Precisiamo subito una cosa: Ulisse è condannato da Dante fra i consiglieri fraudolenti nell’ottava bolgia del cerchio VIII dell’Inferno, dove brucia in una fiamma biforcuta con Diomede compagno di gesta eroiche, greco intrepido e intelligente, astuto, come lui, e non per il ‘folle volo’ che lo portò a morire dopo cinque mesi di navigazione verso l’emisfero australe, dopo aver visto la montagna del Purgatorio. Come per Paolo e Francesca, peccatori lussuriosi che il Sommo condanna ma per i quali prova ugualmente un sentimento di compassione, anche per ragioni autobiografiche, Dante è perplesso, turbato. Da un lato, condanna Ulisse, e non può essere diversamente, perché il grande itacese non può essere un modello di uomo cristiano – egli è destinato al fallimento perché per Dio il valore totale non è l’uomo, e da soli la forza, il coraggio, l’intelligenza, non bastano alla salvezza. Perché c’è sempre un aspetto dell’operato di Dio che l’uomo non può conoscere. In questo canto, è tutta l’umanità pagana che cede di fronte al mistero, è il cedimento di tutta la civiltà classica di fronte al Cristianesimo e alla Grazia.

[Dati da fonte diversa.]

Definition Seed_field (k : string) (v : json) (c : SeedConfig) : option SeedConfig :=
  let '(Build_SeedConfig n b w p) := c in
  if key_is "count" k then n ← get_int 64 n v; Some (Build_SeedConfig n b w p)
  else if key_is "batch_size" k then b ← get_int 64 b v; Some (Build_SeedConfig n b w p)
  else if key_is "concurrency" k then w ← get_int 64 w v; Some (Build_SeedConfig n b w p)
  else if key_is "default_password" k then p ← get_string p v; Some (Build_SeedConfig n b w p)
  else Some c.

Definition Config_field (k : string) (v : json) (c : Config) : option Config :=
  let '(Build_Config a b d e f g h i) := c in
  if key_is "dbcp" k then a ← get_struct DBCP_field a v; Some (Build_Config a b d e f g h i)
  else if key_is "tcp" k then b ← get_struct TCP_field b v; Some (Build_Config a b d e f g h i)
  else if key_is "http" k then d ← get_struct HTTP_field d v; Some (Build_Config a b d e f g h i)
  else if key_is "database" k then e ← get_struct Database_field e v; Some (Build_Config a b d e f g h i)
  else if key_is "redis" k then f ← get_struct Redis_field f v; Some (Build_Config a b d e f g h i)
  else if key_is "security" k then g ← get_struct Security_field g v; Some (Build_Config a b d e f g h i)
  else if key_is "upload" k then h ← get_struct Upload_field h v; Some (Build_Config a b d e f g h i)
  else if key_is "seed" k then i ← get_struct Seed_field i v; Some (Build_Config a b d e f g h i)
  else Some c.

(** [json.Unmarshal(data, &cfg)]. *)
Definition unmarshal_config (data : bytes) (c : Config) : option Config :=
  v ← parse data; get_struct Config_field c v.

(** ** The environment *)

Abbreviation environ := (gmap string string).
Definition Getenv (env : environ) (key : string) : string := default "" (env !! key).

Section env.
Context (env : environ).

Definition setString (dst key : string) : string :=
  let v := Getenv env key in if decide (v = "") then dst else v.

(** [v != ""] and the text parses; the destination is kept otherwise. *)
Definition set_parsed (parse : string → option Z) (dst : Z) (key : string) : Z :=
  let v := Getenv env key in
  if decide (v = "") then dst else default dst (parse v).

Definition setInt : Z → string → Z := set_parsed Atoi.
Definition setInt64 : Z → string → Z := set_parsed (λ v, ParseInt v 64).
Definition setUint32 : Z → string → Z := set_parsed (λ v, ParseUint v 32).
Definition setDuration : Z → string → Z := set_parsed ParseDuration.

Definition applyDBCP (c : Config) : Config := {|
  DBCP := DBCP c; TCP := TCP c; HTTP := HTTP c;
  Database := {|
    DSN := if decide (TargetDB (DBCP c) = "") then DSN (Database c) else TargetDB (DBCP c);
    MaxOpenConns := MaxOpenConns (Database c); MaxIdleConns := MaxIdleConns (Database c);
    ConnMaxLifetime := ConnMaxLifetime (Database c) |};
  Redis := {|
    redis_Addr := if decide (TargetRedis (DBCP c) = "") then redis_Addr (Redis c)
                  else TargetRedis (DBCP c);
    redis_Password := redis_Password (Redis c); redis_DB := redis_DB (Redis c);
    KeyPrefix := KeyPrefix (Redis c); DialTimeout := DialTimeout (Redis c);
    IOTimeout := IOTimeout (Redis c) |};
  Security := Security c; Upload := Upload c; Seed := Seed c |}.

(** Every variable sets its own field, so the assignments commute. *)
Definition env_fields (c : Config) : Config := {|
  DBCP := {|
    TargetDB := setString (TargetDB (DBCP c)) "DBCP_TARGET_DB";
    TargetRedis := setString (TargetRedis (DBCP c)) "DBCP_TARGET_REDIS";
    ServiceExportPort := setInt (ServiceExportPort (DBCP c)) "DBCP_SERVICE_EXPORT_PORT" |};
  TCP := {|
    tcp_Addr := setString (tcp_Addr (TCP c)) "APP_TCP_ADDR";
    ReadTimeout := setDuration (ReadTimeout (TCP c)) "APP_TCP_READ_TIMEOUT";
    WriteTimeout := setDuration (WriteTimeout (TCP c)) "APP_TCP_WRITE_TIMEOUT";
    MaxFrameBytes := setUint32 (MaxFrameBytes (TCP c)) "APP_TCP_MAX_FRAME_BYTES";
    WorkerCount := setInt (WorkerCount (TCP c)) "APP_TCP_WORKERS";
    QueueSize := setInt (QueueSize (TCP c)) "APP_TCP_QUEUE_SIZE" |};
  HTTP := {|
    http_Addr := setString (http_Addr (HTTP c)) "APP_HTTP_ADDR";
    TCPAddr := setString (TCPAddr (HTTP c)) "APP_HTTP_TCP_ADDR";
    RequestTimeout := setDuration (RequestTimeout (HTTP c)) "APP_HTTP_REQUEST_TIMEOUT";
    MaxBodyBytes := setInt64 (MaxBodyBytes (HTTP c)) "APP_HTTP_MAX_BODY_BYTES";
    CookieName := setString (CookieName (HTTP c)) "APP_COOKIE_NAME";
    ProfilePictureBaseURL :=
      setString (ProfilePictureBaseURL (HTTP c)) "APP_PROFILE_PICTURE_BASE_URL" |};
  Database := {|
    DSN := setString (DSN (Database c)) "APP_DB_DSN";
    MaxOpenConns := setInt (MaxOpenConns (Database c)) "APP_DB_MAX_OPEN_CONNS";
    MaxIdleConns := setInt (MaxIdleConns (Database c)) "APP_DB_MAX_IDLE_CONNS";
    ConnMaxLifetime := setDuration (ConnMaxLifetime (Database c)) "APP_DB_CONN_MAX_LIFETIME" |};
  Redis := {|
    redis_Addr := setString (redis_Addr (Redis c)) "APP_REDIS_ADDR";
    redis_Password := setString (redis_Password (Redis c)) "APP_REDIS_PASSWORD";
    redis_DB := setInt (redis_DB (Redis c)) "APP_REDIS_DB";
    KeyPrefix := setString (KeyPrefix (Redis c)) "APP_REDIS_KEY_PREFIX";
    DialTimeout := setDuration (DialTimeout (Redis c)) "APP_REDIS_DIAL_TIMEOUT";
    IOTimeout := setDuration (IOTimeout (Redis c)) "APP_REDIS_IO_TIMEOUT" |};
  Security := {|
    TokenSecret := setString (TokenSecret (Security c)) "APP_TOKEN_SECRET";
    PasswordIterations := setInt (PasswordIterations (Security c)) "APP_PASSWORD_ITERATIONS";
    SessionTTL := setDuration (SessionTTL (Security c)) "APP_SESSION_TTL" |};
  Upload := {|
    ProfilePictureDir := setString (ProfilePictureDir (Upload c)) "APP_PROFILE_PICTURE_DIR";
    MaxBytes := setInt64 (MaxBytes (Upload c)) "APP_UPLOAD_MAX_BYTES";
    AllowedMIMETypes := AllowedMIMETypes (Upload c) |};
  Seed := {|
    Count := setInt (Count (Seed c)) "APP_SEED_COUNT";
    BatchSize := setInt (BatchSize (Seed c)) "APP_SEED_BATCH_SIZE";
    Concurrency := setInt (Concurrency (Seed c)) "APP_SEED_CONCURRENCY";
    DefaultPassword := setString (DefaultPassword (Seed c)) "APP_SEED_DEFAULT_PASSWORD" |} |}.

Eppure, se Dante condanna sempre la cupidigia, la brama, il caos dell’anima, la dismisura, che non accettano la volontà di Dio, nello stesso tempo è attratto dall’uomo sicuro di sé, orgoglioso, forte, impavido, creatore della storia. Il folle volo di Ulisse al di là delle colonne d’Ercole, secondo il re di Itaca, lo si deve intendere come avventura mai tentata prima, e secondo la religione – non importa che quella di Ulisse fosse pagana – in un eccesso dell’intelligenza non assistita dalla Grazia di Dio. Questa follia è tuttavia una colpa umana e non religiosa, e, data la qualità morale e intellettuale dell’eroe omerico, Dante avrebbe potuto anche salvarlo, se non in Purgatorio perché non era cristiano, magari nel Limbo, tra i magnanimi. La follia non è perciò in un viaggio antireligioso, ma in un’avventura irragionevole. Il viaggio di Ulisse è l’opposto del viaggio di Dante, possiamo dire che il viaggio del primo è un viaggio orizzontale, quello del Fiorentino è un viaggio verticale, il primo è un viaggio verso la conoscenza, il secondo un viaggio verso la salvezza.
La lezione di Dante, dunque, è questa, in nome della conoscenza si possono affrontare pericoli e rischi, ma la ragione umana è sempre insufficiente e non deve sconvolgere l’ordine del mondo creato da Dio. È questo l’autentico messaggio dantesco, non distruggere questo mondo meraviglioso creato da Dio con la scoperta fine a sé stessa, perché si può realizzare pienamente la propria umanità non decadendo nel caos ma all’interno di un disegno che accomuna tutti gli uomini, e possono essere e sono sempre un mondo e una natura in cui l’istinto e il desiderio di accumulare esperienza e conoscenza non devono essere sconvolti da chi opera con perfida astuzia per il proprio arricchimento, per la propria gloria, per la propria ambizione, siano essi spirituali che materiali. Questa è l’eresia, questo è il peccato. La dismisura di chi procura il caos del mondo. La produzione incontrollata, lo sfruttamento esasperato e lo sconvolgimento della natura. Forse un errore di laboratorio, l’eccesso della tecnica. La tecnica che sfugge al controllo dell’uomo. Comunque la dismisura, la tragedia che viviamo ogni giorno.